Stalin’s Hidden Eugenic Agenda: Debating and Practicing Eugenic Abortion in the Soviet Union, 1920–1951
4/2022
SUMMARY:
Historic research into Soviet eugenics has focused mostly on eugenic debates in the 1920s, asserting that eugenics was not practiced in the Soviet Union. Contextualizing the 1936 abortion law in Soviet abortion policy from the 1920s to the early 1950s, this article revisits both Soviet eugenics and Stalinist biopolitics, thus shedding new light on Stalinist modernity. The 1936 law documents the presence of a strong eugenic agenda in the Soviet Union at that time, closely resonating with the letter and spirit of the Nazi sterilization law of 1934. The internal reports of abortion commissions show that a majority of legal medical abortions were motivated by eugenic principles.
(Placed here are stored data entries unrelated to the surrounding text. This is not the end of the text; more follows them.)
(** C7, as the code has it.  A column whose declared type contains
    ["int"] but not ["date"], and whose capitalised type is the name of a
    nullable integer dtype (int8, int16, int32, int64), is cast to that
    dtype: with integers of the range and missing cells it comes back with
    the same cells, the missing ones still missing; alone in its table the
    cast cannot fail. *)
Theorem set_dataset_dtype_nullable_int (df : DataFrame) (m : dict string)
  (parse_dates : bool) (c d : string) (col : Series) (signed : bool) (bits : Z) :
  NoDup (columns df) -> NoDup (keys m) -> incl (keys m) (columns df) ->
  dict_get m c = Some d ->
  contains "date" d = false -> contains "int" d = true ->
  nullable_int_dtype (capitalize d) = Some (signed, bits) ->
  getcol df c = Ok col -> forallb (int_or_na signed bits) (values col) = true ->
  coercion_of parse_dates d = AsType (capitalize d)
  /\ (forall df', _set_dataset_dtype ext df m parse_dates = Ok df' ->
                  getcol df' c = Ok (mkSeries (capitalize d) (values col)))
  /\ _set_dataset_dtype ext [(c, col)] [(c, d)] parse_dates
     = Ok [(c, mkSeries (capitalize d) (values col))].
Proof.
  intros Hdf Hm Hi Hd Hdate Hint Hnull Hcol Hcells.
  assert (Hco : coercion_of parse_dates d = AsType (capitalize d)).
  { unfold coercion_of. now rewrite Hdate, Hint. }
  assert (Hcast : coerce ext (coercion_of parse_dates d) col
                  = Ok (mkSeries (capitalize d) (values col))).
  { rewrite Hco. simpl. unfold astype_series.
    destruct (String.eqb_spec (capitalize d) "string") as [E|_].
    - rewrite E in Hnull. discriminate.
    - now rewrite Hnull, Hcells. }
  assert (Hone : forall df1 m1 df',
             NoDup (columns df1) -> NoDup (keys m1) -> incl (keys m1) (columns df1) ->
             dict_get m1 c = Some d -> getcol df1 c = Ok col ->
             _set_dataset_dtype ext df1 m1 parse_dates = Ok df' ->
             getcol df' c = Ok (mkSeries (capitalize d) (values col))).
  { intros df1 m1 df' H1 H2 H3 H4 H5 H.
    apply (set_dataset_dtype_traverse ext df1 m1 parse_dates df' H1 H2 H3) in H.
    apply traverse_coerced in H.
    destruct (coerced_getcol ext parse_dates m1 df1 df' c col H H5)
      as (col' & Hc & Hg).
    destruct Hc as [_ Hc]. simpl in Hc. rewrite H4, Hcast in Hc.
    injection Hc as <-. exact Hg. }
  split; [exact Hco|]. split.
  - intros df' H. now apply (Hone df m df').
  - assert (N1 : NoDup (columns [(c, col)])) by (simpl; repeat constructor; intros []).
    assert (N2 : NoDup (keys [(c, d)])) by (simpl; repeat constructor; intros []).
    assert (N3 : incl (keys [(c, d)]) (columns [(c, col)])) by (intros x H; exact H).
    apply (set_dataset_dtype_traverse ext _ _ parse_dates _ N1 N2 N3).
    simpl. unfold coerce_column. simpl. rewrite String.eqb_refl, Hcast.
    reflexivity.
Qed.

End CoercionClaims.

Ltac distinct_strings := simpl; repeat constructor; simpl; intuition discriminate.

Lemma set_dataset_dtype_present_columns_witness :
  Forall2 (coerced Demo.ext true Demo.dtypes) Demo.data
    [("state", mkSeries "string" [VStr "CA"; VStr "TX"]);
     ("declarationDate", mkSeries "datetime64[ns]" [VTime 0; NA]);
     ("disasterNumber", mkSeries "Int32" [VInt 4407; NA])].
Proof.
  refine (proj1 (proj1 (set_dataset_dtype_present_columns Demo.ext Demo.data
                          Demo.dtypes true _ _) _ _) eq_refl).
  - distinct_strings.
  - distinct_strings.
  - intros x H. exact H.
Defined.

(** C2, as the spec words it, fails: a type map that names a column the
    table lacks (here the table read with [columns=["state"]], the map not
    restricted) raises KeyError, with or without date parsing. *)
Lemma set_dataset_dtype_absent_column_fails :
  _set_dataset_dtype Demo.ext Demo.data_state Demo.dtypes false
  = Raise (KeyError "declarationDate")
  /\ _set_dataset_dtype Demo.ext Demo.data_state Demo.dtypes true
     = Raise (KeyError "disasterNumber")
  /\ _set_dataset_dtype Demo.ext Demo.data_state
       [("state", "string"); ("declarationDate", "date-time")] true
     = Raise (KeyError "declarationDate").
Proof. repeat split. Qed.

Lemma set_dataset_dtype_dates_as_strings_witness :
  _set_dataset_dtype Demo.ext
    [("declarationDate",
      Demo.object_column [VStr "2018-13-45T00:00:00.000Z"; NA])]
    [("declarationDate", "date-time")] false
  = Ok [("declarationDate",
         mkSeries "string" [VStr "2018-13-45T00:00:00.000Z"; NA])]
  /\ pd_to_datetime Demo.ext
       (Demo.object_column [VStr "2018-13-45T00:00:00.000Z"; NA])
     = Raise (ValueError "Unknown datetime string format").
Proof.
  split; [|reflexivity].
  refine (proj1 (proj2 (set_dataset_dtype_dates_as_strings Demo.ext
                          Demo.data_text Demo.dtypes
                          "declarationDate" "date-time"
                          (Demo.object_column
                             [VStr "2018-13-45T00:00:00.000Z"; NA])
                          _ _ eq_refl eq_refl eq_refl eq_refl))).
  - distinct_strings.
  - intros x H. exact H.
Defined.

Lemma set_dataset_dtype_nullable_int_witness :
  _set_dataset_dtype Demo.ext
    [("disasterNumber", mkSeries "float64" [VInt 4407; NA])]
    [("disasterNumber", "int32")] true
  = Ok [("disasterNumber", mkSeries "Int32" [VInt 4407; NA])].
Proof.
  refine (proj2 (proj2 (set_dataset_dtype_nullable_int Demo.ext Demo.data
                          Demo.dtypes true "disasterNumber" "int32"
                          (mkSeries "float64" [VInt 4407; NA]) true 32%Z
                          _ _ _ eq_refl eq_refl eq_refl eq_refl eq_refl eq_refl))).
  - distinct_strings.
  - distinct_strings.
  - intros x H. exact H.
Defined.

(** C7, as the spec words it, fails for two kinds of declared type that
    contain ["int"]: one that also contains ["date"] takes the date branch
    (its column comes back as dates, or as strings), and one whose
    capitalised form is no nullable integer dtype ("uint32" becomes
    "Uint32", not "UInt32") is handed to [astype] under a name that is not
    a nullable integer, which pandas refuses. *)
Lemma coercion_of_int_not_nullable :
  contains "int" "date-interval" = true
  /\ coercion_of true "date-interval" = ToDatetime
  /\ _set_dataset_dtype Demo.ext
       [("period", Demo.object_column [VStr "P1D"; NA])]
       [("period", "date-interval")] false
     = Ok [("period", mkSeries "string" [VStr "P1D"; NA])]
  /\ contains "int" "uint32" = true
  /\ (forall parse_dates,
        ~ exists name kind,
            coercion_of parse_dates "uint32" = AsType name
            /\ nullable_int_dtype name = Some kind)
  /\ _set_dataset_dtype Demo.ext
       [("count", mkSeries "float64" [VInt 7; NA])] [("count", "uint32")] true
     = (s <- astype_other Demo.ext "Uint32" (mkSeries "float64" [VInt 7; NA]) ;;
        Ok [("count", s)])
  /\ astype_other Demo.ext "Uint32" (mkSeries "float64" [VInt 7; NA])
     = Raise TypeError.
Proof.
  repeat split.
  intros parse_dates (name & kind & H & N).
  destruct parse_dates; injection H as <-; discriminate.
Qed.

(** ** The description of a dataset *)

Lemma str_accessor_Ok (cells : list cell) (names : list string) :
  str_accessor cells = Ok names -> cells = map VStr names.
Proof.
  revert names; induction cells as [|c cells IH]; intros names; simpl.
  - now intros [= <-].
  - destruct c; try discriminate.
    destruct (str_accessor cells) as [r|e]; simpl; [|discriminate].
    intros [= <-]. simpl. now rewrite (IH r eq_refl).
Qed.

Lemma isin_sum_count (l : list string) (x : string) :
  isin_sum l x = count_occ string_dec l x.
Proof.
  unfold isin_sum. rewrite mask_sum_map.
  induction l as [|y l IH]; simpl; [reflexivity|].
  destruct (string_dec y x) as [->|Hne].
  - rewrite String.eqb_refl. simpl. now rewrite IH.
  - destruct (String.eqb_spec y x); [contradiction|exact IH].
Qed.

Lemma mask_select_length {A} (l : list A) (mask : list bool) :
  List.length l = List.length mask -> In true mask ->
  0 < List.length (mask_select l mask).
Proof.
  revert mask; induction l as [|x l IH]; intros [|b mask]; simpl;
    try discriminate; try tauto.
  intros [= Hlen] [->|Hin]; simpl; [lia|].
  destruct b; simpl; [lia|auto].
Qed.

Lemma to_dict_records_nonempty (df : DataFrame) :
  0 < nrows df -> exists row, item0 (to_dict_records df) = Ok row.
Proof.
  unfold to_dict_records. intros H.
  destruct (nrows df) as [|n]; [lia|]. simpl. eauto.
Qed.

Section DatasetInfo.

Variable ext : External.
Variable self : OpenFEMA.

Lemma check_if_dataset_exists_listed (dataset : string) (w : list warning)
  (l : list string) :
  list_datasets self = (w, Ok l) ->
  _check_if_dataset_exists self dataset
  = (w, if in_dec string_dec dataset l then Ok tt else Raise (not_found dataset)).
Proof.
  intros H.
  destruct (list_datasets_returns self w l H) as (s & names & Hs & _ & Hl).
  destruct (listed_sorted_unique names w l Hl) as [Hnd _].
  unfold _check_if_dataset_exists.
  rewrite (validate_name_column self s Hs), mbind_lift_Ok, H, mbind_Ok.
  rewrite isin_sum_count.
  destruct (in_dec string_dec dataset l) as [Hin|Hin].
  - rewrite (proj1 (NoDup_count_occ' string_dec l) Hnd dataset Hin).
    simpl. now rewrite app_nil_r.
  - rewrite (proj1 (count_occ_not_In string_dec l dataset) Hin).
    simpl. now rewrite app_nil_r.
Qed.

(** The first record of the catalogue under the name [dataset]. *)
Lemma first_record_exists (dataset : string) (s : Series) (names : list string) :
  rectangular (df_metadata_dataset self) ->
  getcol (df_metadata_dataset self) "name" = Ok s ->
  str_accessor (values s) = Ok names ->
  In dataset names ->
  exists row, first_record self dataset = Ok row.
Proof.
  intros Hrect Hs Hn Hin. unfold first_record. rewrite Hs. cbn [bind].
  apply to_dict_records_nonempty.
  assert (Hlen : List.length (values s) = nrows (df_metadata_dataset self)).
  { unfold getcol, getitem in Hs.
    destruct (dict_get _ "name") as [s'|] eqn:G; [|discriminate].
    injection Hs as ->. apply dict_get_In in G. exact (Hrect "name" s G). }
  destruct (df_metadata_dataset self) as [|[l0 s0] df]; simpl in *.
  - unfold getcol, getitem in Hs. discriminate.
  - apply mask_select_length.
    + now rewrite length_map.
    + rewrite (str_accessor_Ok (values s) names Hn), map_map.
      apply in_map_iff. exists dataset. split; [apply String.eqb_refl|exact Hin].
Qed.

(** C6, as the code has it.  A name outside the list of datasets makes
    [dataset_info] raise the ValueError of the missing dataset.  For a name
    in the list of a rectangular catalogue the catalogue has a first record
    of that name, and [dataset_info] succeeds as soon as that record has a
    version for which the schema resolves; the record then carries the
    resolved types under ["columns"]. *)
Theorem dataset_info_listed (dataset : string) (w : list warning)
  (l : list string) :
  list_datasets self = (w, Ok l) ->
  (~ In dataset l ->
   dataset_info ext self dataset = (w, Raise (not_found dataset)))
  /\ (In dataset l -> rectangular (df_metadata_dataset self) ->
      exists row,
        first_record self dataset = Ok row
        /\ forall version column_dtypes,
             getitem row "version" = Ok version ->
             _get_dataset_dtype ext self dataset version = Ok column_dtypes ->
             exists info,
               dataset_info ext self dataset = (w, Ok info)
               /\ getitem info "columns" = Ok (VDict column_dtypes)).
Proof.
  intros H.
  destruct (list_datasets_returns self w l H) as (s & names & Hs & Hn & Hl).
  pose proof (check_if_dataset_exists_listed dataset w l H) as Hc.
  split.
  - intros Hin. unfold dataset_info.
    rewrite (validate_name_column self s Hs), mbind_lift_Ok, Hc.
    destruct (in_dec string_dec dataset l); [contradiction|reflexivity].
  - intros Hin Hrect.
    destruct (first_record_exists dataset s names Hrect Hs Hn
                (listed_In names w l dataset Hl Hin)) as [row Hrow].
    exists row. split; [exact Hrow|].
    intros version column_dtypes Hv Hd.
    exists (dict_set row "columns" (VDict column_dtypes)). split.
    + unfold first_record in Hrow. rewrite Hs in Hrow. cbn [bind] in Hrow.
      unfold dataset_info.
      rewrite (validate_name_column self s Hs), mbind_lift_Ok, Hc.
      destruct (in_dec string_dec dataset l); [|contradiction].
      rewrite mbind_Ok, Hs, mbind_lift_Ok, Hrow, mbind_lift_Ok.
      rewrite Hv, mbind_lift_Ok, Hd, mbind_lift_Ok.
      simpl. now rewrite app_nil_r.
    + unfold getitem. now rewrite dict_get_set_same.
Qed.

End DatasetInfo.

Lemma dataset_info_listed_witness :
  exists info,
    dataset_info Demo.ext Demo.client "DisasterDeclarations" = ([], Ok info)
    /\ getitem info "columns" = Ok (VDict Demo.dtypes).
Proof.
  destruct (proj2 (dataset_info_listed Demo.ext Demo.client
                     "DisasterDeclarations" [] ["DisasterDeclarations"]
                     eq_refl)) as (row & Hrow & Hinfo).
  - now left.
  - intros label s H. simpl in H.
    repeat (destruct H as [H|H]; [injection H as <- <-; reflexivity|]).
    contradiction.
  - vm_compute in Hrow. injection Hrow as <-.
    apply (Hinfo (VInt 2) Demo.dtypes); reflexivity.
Defined.

(** C6, as the spec words it, fails when the schemas have drifted from
    the catalogue: both names are listed, yet the description of the first
    raises NotImplementedError (no schema of its version) and the
    description of the second has no column. *)
Lemma dataset_info_of_listed_name_fails :
  list_datasets Demo.client_drift
  = ([], Ok ["FimaNfipClaims"; "HazardMitigationPlans"])
  /\ dataset_info Demo.ext Demo.client_drift "FimaNfipClaims"
     = ([], Raise (NotImplementedError
                     ("Multiple possible options found for the " +++
                      "dataset in the OpenFEMA API metadata.") []))
  /\ dataset_info Demo.ext Demo.client_drift "HazardMitigationPlans"
     = ([], Ok [("name", VStr "HazardMitigationPlans"); ("version", VInt 1);
                ("columns", VDict [])]).
Proof. repeat split. Qed.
Along with evidence from debates among Soviet public health experts and political leaders, this indicates that a strong eugenic agenda was behind the nominally “medical” abortion policy. The abortion law of 1951 further expanded the Soviet eugenic agenda. The debates taking place within the Soviet Health Ministry further suggest the possibility that eugenic sterilizations were being performed under Stalin. Stalinist biopolitics aimed to purify the Soviet “national body” by purging not only those who were politically undesirable but also those who were genetically unfit.